People discuss this quite matter-of-factly and it's normal for two people meeting for the first time on an arranged date to know each other's income before they've even gotten to know stuff like hobbies, favorite tv shows or favorite foods.

In fact, if you ask a girl for her wishlist on a prospective partner, she's likely to say something like "he should earn at least 10 million yen" or something, without batting an eyelash.

SO FAR, SO GOOD.
AND DON'T TOUCH THE WINE, PLEASE

Anyway, Hiroko's club had already arranged two dates for her that she deemed mildly successful. One had been a divorced executive in a multinational company, while the other had been a publishing executive, never married. She'd actually gone out on three dates with the latter and it had started to look promising; but the third date had been dinner at her home and she'd suddenly gotten turned off because midway through dinner, the guy had apparently just walked into her kitchen, opened her fridge and took out a bottle of white wine left to chill. That did it, as far as she was concerned.

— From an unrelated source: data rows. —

(** * go-chart: range resolution, layout and draw sequencing of [Chart.Render]

    A shallow embedding of [chart.go].  Go's [float64] is the IEEE-754
    binary64 format, taken here as [spec_float] with 53 bits of precision;
    mutable [Range] objects live in an explicit store so that the sharing
    between the caller's chart and the copy [Render] works on is visible;
    calls on the renderer are recorded as a trace of events. *)

From Stdlib Require Import String.
From Stdlib Require Import ZArith List Bool Lia.
From Stdlib Require Import SpecFloat.
Import ListNotations.
Local Open Scope Z_scope.

(** ** float64 and the functions of Go's [math] package used by the chart *)

Module F64.

Definition float64 : Type := spec_float.

Definition prec : Z := 53.
Definition emax : Z := 1024.

Definition zero : float64 := S754_zero false.
Definition NaN : float64 := S754_nan.
Definition Inf (neg : bool) : float64 := S754_infinity neg.

(** [math.MaxFloat64] = (2^53 - 1) * 2^971. *)
Definition MaxFloat64 : float64 := S754_finite false 9007199254740991 971.

Definition neg (x : float64) : float64 := SFopp x.
Definition sub (x y : float64) : float64 := SFsub prec emax x y.
Definition eqb (x y : float64) : bool := SFeqb x y.
Definition ltb (x y : float64) : bool := SFltb x y.
Definition leb (x y : float64) : bool := SFleb x y.

(** An integer as a float64 (rounded to nearest even when it needs to be). *)
Definition of_Z (n : Z) : float64 := binary_normalize prec emax n 0 false.

Definition IsNaN (x : float64) : bool :=
  match x with S754_nan => true | _ => false end.

(** [math.IsInf(f, sign)]: sign > 0 asks for +Inf, sign < 0 for -Inf,
    sign = 0 for either. *)
Definition IsInf (x : float64) (sign : Z) : bool :=
  match x with
  | S754_infinity s => if s then (sign <=? 0) else (0 <=? sign)
  | _ => false
  end.

Definition Signbit (x : float64) : bool :=
  match x with
  | S754_zero s | S754_infinity s | S754_finite s _ _ => s
  | S754_nan => false
  end.

(** [math.Min]: -Inf wins over NaN, NaN over the rest, and -0 over +0. *)
Definition Min (x y : float64) : float64 :=
  if IsInf x (-1) || IsInf y (-1) then Inf true
  else if IsNaN x || IsNaN y then NaN
  else if eqb x zero && eqb x y then (if Signbit x then x else y)
  else if ltb x y then x else y.

(** [math.Max]: +Inf wins over NaN, NaN over the rest, and +0 over -0. *)
Definition Max (x y : float64) : float64 :=
  if IsInf x 1 || IsInf y 1 then Inf false
  else if IsNaN x || IsNaN y then NaN
  else if eqb x zero && eqb x y then (if Signbit x then y else x)
  else if ltb y x then x else y.

(** The order of float64 as a proposition; it never holds of a NaN. *)
Definition le (x y : float64) : Prop := leb x y = true.

Definition is_num (x : float64) : Prop := IsNaN x = false.

(** Neither NaN nor an infinity. *)
Definition finite64 (x : float64) : Prop :=
  le (neg MaxFloat64) x /\ le x MaxFloat64.

End F64.

Import F64.

(** Go's [int] on a 64-bit platform: arithmetic wraps around modulo 2^64. *)
Definition wrap (z : Z) : Z := (z + 2 ^ 63) mod 2 ^ 64 - 2 ^ 63.

(** ** Data model *)

(** A [*truetype.Font]: a pointer, [None] for nil. *)
Definition FontRef : Type := option nat.

(** A colour value; 0 stands for the zero (unset) colour. *)
Definition Color : Type := Z.

(** A value formatter is a Go function value, nil when absent. *)
Definition ValueFormatter : Type := float64 -> string.

(** Modelled from the spec: the type [Box] (box.go is not part of the
    sources): an axis-aligned rectangle in pixel space (top, left, right,
    bottom); chart.go builds it with the fields [Top], [Left], [Right] and
    [Bottom]. *)
Record Box := mkBox { Top : Z; Left : Z; Right : Z; Bottom : Z }.

Definition zeroBox : Box := mkBox 0 0 0 0.

(** Modelled from the spec: the type [Style] (style.go is not part of the
    sources): a bag of optional visual attributes, the zero value of an
    attribute meaning that it is unset.  The fields are those that chart.go
    reads or writes. *)
Record Style := mkStyle {
  Show : bool;
  Padding : Box;
  StrokeWidth : float64;
  StrokeColor : Color;
  FillColor : Color;
  FontSize : float64;
  FontColor : Color;
  StyleFont : FontRef
}.

Definition zeroStyle : Style :=
  mkStyle false zeroBox zero 0 0 zero 0 None.

(** Modelled from the spec: the type [Tick] (tick.go is not part of the
    sources): an axis value and its label. *)
Record Tick := mkTick { Value : float64; Label : string }.

(** Modelled from the spec: the type [YAxisType] and its two constants
    (their declaration is not part of the sources): a series, and a Y axis,
    is either primary or secondary. *)
Inductive YAxisType := YAxisPrimary | YAxisSecondary.

Definition YAxisType_eqb (a b : YAxisType) : bool :=
  match a, b with
  | YAxisPrimary, YAxisPrimary | YAxisSecondary, YAxisSecondary => true
  | _, _ => false
  end.

(** A [Range] is an interface value holding a pointer to a mutable range
    object, or nil: an address in the store of range objects. *)
Definition loc : Type := nat.

(** The fields of [XAxis] that chart.go reads (the declaration, in xaxis.go,
    is not part of the sources). *)
Record XAxis := mkXAxis {
  xStyle : Style;
  xValueFormatter : option ValueFormatter;
  xRange : option loc;
  xTicks : list Tick
}.

(** The fields of [YAxis] that chart.go reads or writes (the declaration, in
    yaxis.go, is not part of the sources). *)
Record YAxis := mkYAxis {
  yStyle : Style;
  AxisType : YAxisType;
  yValueFormatter : option ValueFormatter;
  yRange : option loc;
  yTicks : list Tick
}.

(** A series, seen through the interfaces [chart.go] probes it with: the
    [Series] methods [GetStyle] and [GetYAxis], and the optional capabilities
    [BoundedValueProvider] ([Len], [GetBoundedValue]), [ValueProvider] ([Len],
    [GetValue]), [ValueFormatterProvider] and the concrete type
    [AnnotationSeries] (whose [Style] and [YAxis] fields are what its
    [GetStyle] and [GetYAxis] return). *)
Record Series := mkSeries {
  sStyle : Style;
  sYAxis : YAxisType;
  sBounded : option (list (float64 * float64 * float64));
  sValues : option (list (float64 * float64));
  sFormatters : option (option ValueFormatter * option ValueFormatter);
  sAnnotation : bool
}.

(** An overlay element is a caller-supplied function value; it is known here
    by a name only. *)
Definition Renderable : Type := nat.

(** [Chart].  The fields [XAxis], [YAxis], [YAxisSecondary] and [Series]
    carry a [c] in front, their names being those of types and of a
    constant. *)
Record Chart := mkChart {
  Title : string;
  TitleStyle : Style;
  Width : Z;
  Height : Z;
  DPI : float64;
  Background : Style;
  Canvas : Style;
  cXAxis : XAxis;
  cYAxis : YAxis;
  cYAxisSecondary : YAxis;
  Font : FontRef;
  defaultFont : FontRef;
  cSeries : list Series;
  Elements : list Renderable
}.

Inductive error :=
| ErrNew (msg : string)        (* errors.New(msg) *)
| ErrForeign (tag : nat).       (* an error handed back by a collaborator *)

(** *** Box operations *)

(** Modelled from the spec: [Box.Width] (box.go is not part of the
    sources): a box is an axis-aligned rectangle (top, left, right, bottom)
    with derived width and height. *)
Definition BoxWidth (b : Box) : Z := Right b - Left b.

(** Modelled from the spec: [Box.Height] (box.go is not part of the
    sources): the derived height of the rectangle. *)
Definition BoxHeight (b : Box) : Z := Bottom b - Top b.

(** Modelled from the spec: [Box.Clone] (box.go is not part of the
    sources): a box is a value; its clone has the same four sides. *)
Definition Clone (b : Box) : Box := mkBox (Top b) (Left b) (Right b) (Bottom b).

(** Modelled from the spec: [Box.Grow] (box.go is not part of the sources):
    a box is grown to enclose a label or annotation footprint. *)
Definition Grow (b other : Box) : Box :=
  mkBox (Z.min (Top b) (Top other)) (Z.min (Left b) (Left other))
        (Z.max (Right b) (Right other)) (Z.max (Bottom b) (Bottom other)).

(** Modelled from the spec: [Box.OuterConstrain] (box.go is not part of the
    sources): where the grown box [other] exceeds the outer [bounds], the
    inner box [b] is shrunk on that side by exactly the excess. *)
Definition OuterConstrain (b bounds other : Box) : Box :=
  mkBox
    (if Top other <? Top bounds then Top b + (Top bounds - Top other) else Top b)
    (if Left other <? Left bounds then Left b + (Left bounds - Left other) else Left b)
    (if Right bounds <? Right other then Right b - (Right other - Right bounds) else Right b)
    (if Bottom bounds <? Bottom other then Bottom b - (Bottom other - Bottom bounds) else Bottom b).

(** Modelled from the spec: [Box.GetTop] (box.go is not part of the
    sources): an unset (zero) side of a padding inherits the default handed
    in. *)
Definition GetTop (b : Box) (d : Z) : Z := if Top b =? 0 then d else Top b.

(** Modelled from the spec: [Box.GetLeft] (box.go is not part of the
    sources), as [GetTop]. *)
Definition GetLeft (b : Box) (d : Z) : Z := if Left b =? 0 then d else Left b.

(** Modelled from the spec: [Box.GetRight] (box.go is not part of the
    sources), as [GetTop]. *)
Definition GetRight (b : Box) (d : Z) : Z := if Right b =? 0 then d else Right b.
(** * EventQL / zbase: LSM partition writer and MapReduce reduce task

    A shallow embedding of
    - [src/zbase/core/LSMPartitionWriter.cc] (insertRecords, needsCommit,
      commit, compact, writeArenaToDisk) and
    - [src/zbase/mapreduce/tasks/ReduceTask.cc] (build, execute,
      executeRemote),
    followed by the properties the specification states about them.

    Conventions.
    - A [SHA1Hash] (160 bit) is a number [N]; a [uint64_t] version is an [N]
      (the code only compares versions, it never does arithmetic on them);
      a [size_t] index into the shard list is a [nat].
    - [HashMap<SHA1Hash, _>] is a [gmap N _], [Set<SHA1Hash>] a [gset N].
    - A C++ exception is a value [StandardException]; a function that may
      throw returns [StandardException + A].
    - Mutexes are not modelled: every function below is the body of one
      critical section (or a sequence of them), run without interference.
      The three phases of [commit] and the install step of [compact] are
      separate definitions, so that statements can speak about the state a
      phase finds and the state it leaves.
    - The head arena is an object shared by the writer and the published
      snapshot, and [insertRecords] changes it in place; here the arena is
      a field of the snapshot in the cell [head_], and changing the arena
      replaces that field.
    - Of the logging calls only [logError] is kept (as [error_log]);
      [logTrace] and [logDebug] are left out. *)

From stdpp Require Import gmap strings list fin_maps pretty.
From Stdlib Require Import NArith HexString.

Local Open Scope N_scope.

(** ** Exceptions *)

Inductive ExceptionType :=
  | kIllegalStateError
  | kConcurrentModificationError
  | kRuntimeError
  | kIOError.

Record StandardException := RAISE {
  etype : ExceptionType;
  what : string
}.

(** ** Data model of the partition writer *)

Abbreviation SHA1Hash := N (only parsing).
(** [_execute_operation]: the text of the answer. *)
Definition _execute_operation (arguments : dict jvalue) (config : gmap string jvalue)
    (method_type : string) (allowed_keys : list string) (inputSchema : Schema)
    (operation_type : string) : M soap string :=
  match validate arguments inputSchema with
  | Some message => raise (ValueError ("Invalid input: " ++ message))
  | None =>
      match dict_get SCHEMA_NAME operation_type with
      | None => raise (KeyError operation_type)
      | Some schema =>
          match dict_get METHOD_NAME operation_type with
          | None => raise (KeyError operation_type)
          | Some methods =>
              match dict_get methods method_type with
              | None => raise (KeyError method_type)
              | Some method =>
                  make_soap_request config schema method arguments (Some allowed_keys)
              end
          end
      end
  end.

End Vars.

End Utils.

(** ** utils/tool_registry.py: the discovery of tools *)

Module Registry.
Import Py.

(** [s.removeprefix(p)] when [s] starts with [p] *)
Fixpoint strip_prefix (p s : string) : option string :=
  match p with
  | EmptyString => Some s
  | String a p' =>
      match s with
      | EmptyString => None
      | String b s' => if Ascii.eqb a b then strip_prefix p' s' else None
      end
  end.

(** The end of a match of [$]: a newline that ends the string is left
    out. *)
Fixpoint drop_final_newline (s : string) : string :=
  match s with
  | EmptyString => EmptyString
  | String a s' =>
      match s' with
      | EmptyString => if Ascii.eqb a "010" then EmptyString else s
      | _ => String a (drop_final_newline s')
      end
  end.

(** [[a-z_]] *)
Definition name_char (c : ascii) : bool :=
  let n := nat_of_ascii c in ((97 <=? n) && (n <=? 122))%nat || Ascii.eqb c "_".

(** [[a-z_]+] *)
Definition segment_ok (s : string) : bool :=
  negb (String.eqb s "") && all_chars name_char s.

(** [re.match(r'^tools\.[a-z_]+(?:\.[a-z_]+)*$', modname)] *)
Definition module_name_ok (modname : string) : bool :=
  match strip_prefix "tools." modname with
  | Some rest => forallb segment_ok (split "." (drop_final_newline rest))
  | None => false
  end.

Section Tools.

(** The JSON schema of the input of a tool, and the handler functions. *)
Context {Schema Handler : Type}.

(** [types.Tool] *)
Record Tool := mkTool {
  name : string;
  description : string;
  inputSchema : Schema
}.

I stared at her open-mouthed, not being able to imagine how something could go so wrong from a little initiative with a bottle of wine. Then I said, "If you like him, maybe you just have to teach him more manners."

She shook her head. But she wasn't too worried anyway. The matchmaking club had promised her 15 good introductions and so she had 13 more to go. More on Hiroko and the business of marriage in Japan soon.